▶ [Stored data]
(** * YouTube notifier: subscription reconciliation and notification forwarding

    A shallow embedding of the API routes of the notifier
    ([lib/storage.js], [lib/pubsubhubbub.js], [pages/api/subscribe.js],
    [pages/api/unsubscribe.js], [pages/api/websub/[userKey].js],
    [pages/api/test-webhook.js], [pages/api/list-subscriptions.js] and the URL
    classifier of [pages/api/subscription-status.js]) and the properties of
    its reconciliation and forwarding logic.

    Conventions of the embedding.
    - A JavaScript string is a [string]; a character stands for one code unit.
    - Request fields are typed: a string field is [option string] ([None] when
      the field is absent), an array of channel IDs is [option (list string)],
      so [typeof x === 'string'] holds of every value that is present.  The
      subscribe route is given in addition on a [webhookUrl] that is not a
      string ([Subscribe.route]), where its [catch] branch answers, and the
      test route on a request without a body.
    - The stored collection is an array of records as the routes write them:
      the fields of a record are strings and a list of strings.
    - Code that awaits an external service (Redis, the hub, a webhook) runs in
      the monad [M] over a [World]: the Redis blob and the chronological trace
      of the external calls made so far.  What the outside world answers is
      read from an [Env]: an oracle indexed by the number of external calls
      already made.
    - [Promise.all] over [map] starts the calls in array order and returns the
      results in array order; it is modelled as the sequential traversal. *)

From Stdlib Require Import String Ascii List Bool Arith NArith Lia.
Import ListNotations.
Open Scope string_scope.
Open Scope list_scope.

Set Implicit Arguments.

(* ------------------------------------------------------------------ *)
(** ** JavaScript built-ins used by the routes *)

Module Js.

(** [s.startsWith(pat)] *)
Fixpoint startsWith (s pat : string) {struct pat} : bool :=
  match pat with
  | EmptyString => true
  | String a pat' =>
      match s with
      | EmptyString => false
      | String b s' => Ascii.eqb a b && startsWith s' pat'
      end
  end.

(** [s.slice(n)] *)
Fixpoint slice (n : nat) (s : string) : string :=
  match n, s with
  | O, _ => s
  | S n', String _ s' => slice n' s'
  | S _, EmptyString => EmptyString
  end.

(** [s.includes(pat)]: some suffix of [s] starts with [pat]. *)
Fixpoint includes (s pat : string) : bool :=
  startsWith s pat ||
  match s with
  | EmptyString => false
  | String _ s' => includes s' pat
  end.

(** [s.replace(pat, rep)] with a string pattern: only the first (leftmost)
    occurrence is replaced; without an occurrence [s] is returned.  The
    replacement texts of the routes contain no [$] pattern. *)
Fixpoint replace (s pat rep : string) : string :=
  if startsWith s pat then rep ++ slice (String.length pat) s
  else match s with
       | EmptyString => EmptyString
       | String c s' => String c (replace s' pat rep)
       end.

(** Truthiness of a value that is a string or absent. *)
Definition truthy (v : option string) : bool :=
  match v with
  | None => false
  | Some s => negb (s =? "")
  end.

(** [arr.includes(x)] on an array of strings. *)
Definition arr_includes (arr : list string) (x : string) : bool :=
  existsb (String.eqb x) arr.

(** [arr.findIndex(p)]; [None] stands for [-1]. *)
Fixpoint findIndex {A} (p : A -> bool) (arr : list A) : option nat :=
  match arr with
  | [] => None
  | x :: rest => if p x then Some 0 else option_map S (findIndex p rest)
  end.

(** [arr[i] = v] for an index inside the array. *)
Fixpoint assign {A} (arr : list A) (i : nat) (v : A) : list A :=
  match arr, i with
  | [], _ => []
  | _ :: rest, O => v :: rest
  | x :: rest, S i' => x :: assign rest i' v
  end.

(** [[...new Set(arr)]]: insertion order, first occurrence kept. *)
Definition setOf (arr : list string) : list string :=
  fold_left (fun seen x => if arr_includes seen x then seen else seen ++ [x])
            arr [].

End Js.

(* ------------------------------------------------------------------ *)
(** ** Data model *)

(** A subscription record of the collection stored under one Redis key. *)
Record Subscription := mkSubscription {
  userKey : string;
  channelIds : list string;
  webhookUrl : string;
  timestamp : string
}.

(** What [axios.post] does: it resolves with a status and a body, or it throws
    (transport error, timeout, status outside 2xx) with a message and, when the
    server answered, the response. *)
Inductive HttpOutcome :=
| HttpOk (status : nat) (data : string)
| HttpFail (message : string) (response : option (nat * string)).

(** The form posted to the hub. *)
Record HubForm := mkHubForm {
  hub_callback : string;
  hub_mode : string;
  hub_topic : string;
  hub_verify : string;
  hub_lease_seconds : option N
}.
(** * VideoPacket framing: a shallow embedding of factory/video_packet.go

    The Go file holds one frame parser ([parseVideoPacketRequest]), two
    per-connection handlers built on it ([handleVideoPacketRequest] and
    [handleVideoPacketRaw]) and the dispatcher [New].  The parser pulls
    bytes from an [io.Reader]; here a reader is a state with a [Read]
    operation, the loops of the Go code are bounded by a fuel argument, and
    channel sends are recorded in a trace of events. *)

From Stdlib Require Import Bool String ZArith List Lia.
From Stdlib Require Import Strings.Byte.
Import ListNotations.

Local Open Scope Z_scope.

(** ** Bytes, buffers and errors *)

(** [int(b)] for a Go byte. *)
Definition u8 (b : byte) : Z := Z.of_N (Byte.to_N b).

(** [make([]byte, n)]: a zeroed buffer. *)
Definition make (n : nat) : list byte := repeat x00 n.

(** What a buffer holds after a reader copied [data] into its front:
    the bytes past the copied ones keep their old value. *)
Definition copyInto (buf data : list byte) : list byte :=
  let d := firstn (length buf) data in
  d ++ skipn (length d) buf.

(** The error values the code can meet: [io.EOF], [io.ErrUnexpectedEOF]
    (made by [io.ReadFull]) and any other reader error. *)
Inductive error : Type :=
| EOF
| ErrUnexpectedEOF
| ErrOther (code : nat).
(** * borb / ptext: font dictionary transformer, text chunk encoding and
      layout, location filter

    A shallow embedding of three source files,

    - [ptext/tranform/font/default_font_dictionary_transformer.py],
    - [borb/pdf/canvas/layout/text/chunk_of_text.py],
    - [borb/toolkit/location/location_filter.py],

    each in a module of its own, over a small common model of the Python
    values they manipulate: strings as lists of code points, exceptions as
    an error result, mutation as explicit state passing. *)

From Stdlib Require Import ZArith NArith QArith Lqa Ascii String List Lia.
From stdpp Require Import base decidable option numbers list strings gmap.

Set Warnings "-register-all".

(** ** Python values *)

(** A Python [str] is a sequence of Unicode code points; [ord] of a
    character is the code point itself. *)
Abbreviation pystr := (list N).

(** The string literal [s] of the source, as code points. *)
Definition str (s : string) : pystr :=
  N_of_ascii <$> list_ascii_of_string s.

Inductive exn : Type :=
| KeyError
| AttributeError
| TypeError
| AssertionError.

Inductive Result (A : Type) : Type :=
| Ok (a : A)
| Raise (e : exn).
Arguments Ok {A} a.
Arguments Raise {A} e.

Definition rbind {A B} (r : Result A) (k : A -> Result B) : Result B :=
  match r with
  | Ok a => k a
  | Raise e => Raise e
  end.

(** Code that mutates objects threads a state [S]; an exception leaves the
    state as it was when it was raised. *)
Definition M (S A : Type) : Type := S -> Result A * S.
(** * Vorlesungs-Planer: the text-to-schedule pipeline

    A shallow embedding of [vorlesungen2.py]: title cleaning, block parsing,
    holiday-week inference, expansion of sessions into calendar occurrences,
    the prefix filter and the deduplication that precedes the export.
    [detect_holiday_weeks], [generate_ics] and the prefix filter read the
    same in [ai_studio_code-3.py], whose title cleaner and time-slot
    signature are embedded next to their counterparts; its block parser and
    its time slots are embedded in the module [AiStudio].

    The library functions the program calls ([re], [str] methods,
    [datetime], [strptime], [strftime]) are embedded by their behaviour in
    CPython 3 on Linux; the definitions follow the library's own algorithms.

    Python values are embedded as follows.
    - [str] is [string]; an [ascii] stands for the code point of the same
      number, so the texts of the model are the texts over code points
      0..255 (this covers the keyword [Hörsaal], whose [ö] is code point 246).
      Above code point 255 the classes [\d], [\s] and [\w] of [re] take
      further characters, the full-width digits for one, which [strptime]
      does not read as the digits 0 to 9; the model has no such text, and a
      property that rests on the digits of a field being 0 to 9 asks for
      it ([plain]).
    - [datetime.date] is the proleptic Gregorian ordinal of the day
      ([date.toordinal()]), a [Z]; [timedelta(days=k)] is the integer [k].
    - a dict with a fixed set of keys is a record; [None] is [None]. *)

From Stdlib Require Import ZArith List String Ascii Bool Lia Arith.
From Stdlib Require Import Sorting.Sorted.
Import ListNotations.

Local Open Scope string_scope.
Local Open Scope Z_scope.

(** ** Python strings *)

Module Str.

(** Code point of a character. *)
Definition ord (c : ascii) : N := N_of_ascii c.
Lemma select_layout_summary page ws gs line :
  line ∈ example_usage.select_layout page ws gs →
  ∃ r rest,
    glyphs_of_line page (layout_line line) (layout_type line) gs = r :: rest
    ∧ layout_count line = Z.of_nat (length (r :: rest))
    ∧ least glyph_bounds.min_y (r :: rest) (layout_top line)
    ∧ greatest glyph_bounds.max_y (r :: rest) (layout_bottom line)
    ∧ least glyph_bounds.min_x (r :: rest) (layout_left line)
    ∧ greatest glyph_bounds.max_x (r :: rest) (layout_right line).
Proof.
  unfold example_usage.select_layout. intros Hline.
  apply list_elem_of_fmap in Hline as (g & -> & Hg).
  apply order_by_elem_of in Hg.
  pose proof (line_members page gs g Hg) as Hm.
  destruct g as [[n t] [r rest]]. unfold members in Hm. simpl in *.
  exists r, rest. split; [done|]. split; [done|].
  split; [apply sql_min_least|]. split; [apply sql_max_greatest|].
  split; [apply sql_min_least|apply sql_max_greatest].
Qed.

Lemma group_insert_size {A K} `{EqDecision K} (key : A → K) r
    (groups : list (group K A)) :
  sum_list_with (λ g, length (members g)) (group_insert key r groups) =
  S (sum_list_with (λ g, length (members g)) groups).
Proof.
  rewrite !sum_list_with_foldr.
  induction groups as [|[k [r0 rest]] groups IH]; [done|].
  cbn [group_insert]. destruct (decide (key r = k)); cbn [foldr].
  - unfold members. cbn [fst snd length]. lia.
  - rewrite IH. lia.
Qed.

Lemma group_by_size {A K} `{EqDecision K} (key : A → K) (rows : list A) :
  sum_list_with (λ g, length (members g)) (group_by key rows) = length rows.
Proof.
  induction rows as [|r rows IH]; [done|].
  cbn [group_by foldr length]. rewrite group_insert_size. f_equal. apply IH.
Qed.

Lemma total_count_columns
    (groups : list (group (Z * string) glyph_bounds.row)) :
  total_count (example_usage.layout_columns <$> groups) =
  Z.of_nat (sum_list_with (λ g, length (members g)) groups).
Proof.
  rewrite sum_list_with_foldr.
  induction groups as [|[[n t] [r rest]] groups IH]; [done|].
  unfold total_count in *. csimpl. rewrite IH.
  unfold sql_count. simpl. lia.
Qed.

(** X8. For a page number that is an SQLite integer, the glyph counts of
    the page's layout rows add up to the number of glyphs on the page,
    which is the glyph count the explorer's page statistics report for
    that page. *)
Theorem get_page_layout_counts_add_up w ws gs page :
  store w = Snapshot ws gs →
  int64 page →
  ∃ lines,
    (example_usage.get_page_layout page w).1 = Return lines
    ∧ total_count lines
      = Z.of_nat
          (length (filter (λ g, glyph_bounds.page_number g = page) gs))
    ∧ explore_database.select_page_glyph_count page ws gs
      = [total_count lines].
Proof.
  intros Hs Fp. eexists. split; [by apply get_page_layout_result|].
  assert (total_count (example_usage.select_layout page ws gs)
          = Z.of_nat
              (length (filter (λ g, glyph_bounds.page_number g = page) gs)))
    as Htotal.
  { unfold example_usage.select_layout.
    rewrite total_count_columns, order_by_perm. by rewrite group_by_size. }
  split; [done|].
  unfold explore_database.select_page_glyph_count, sql_count.
  by rewrite Htotal.
Qed.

▶ [WHAT THIS TASK INVOLVES] Looking at the data above, write out exactly the lines that start at the one containing "userKey : string;" and end at the one containing "server answered, the response. *)"; include both and nothing beyond.

▶ [YOUR SOLUTION]
  userKey : string;
  channelIds : list string;
  webhookUrl : string;
  timestamp : string
}.

(** What [axios.post] does: it resolves with a status and a body, or it throws
    (transport error, timeout, status outside 2xx) with a message and, when the
    server answered, the response. *)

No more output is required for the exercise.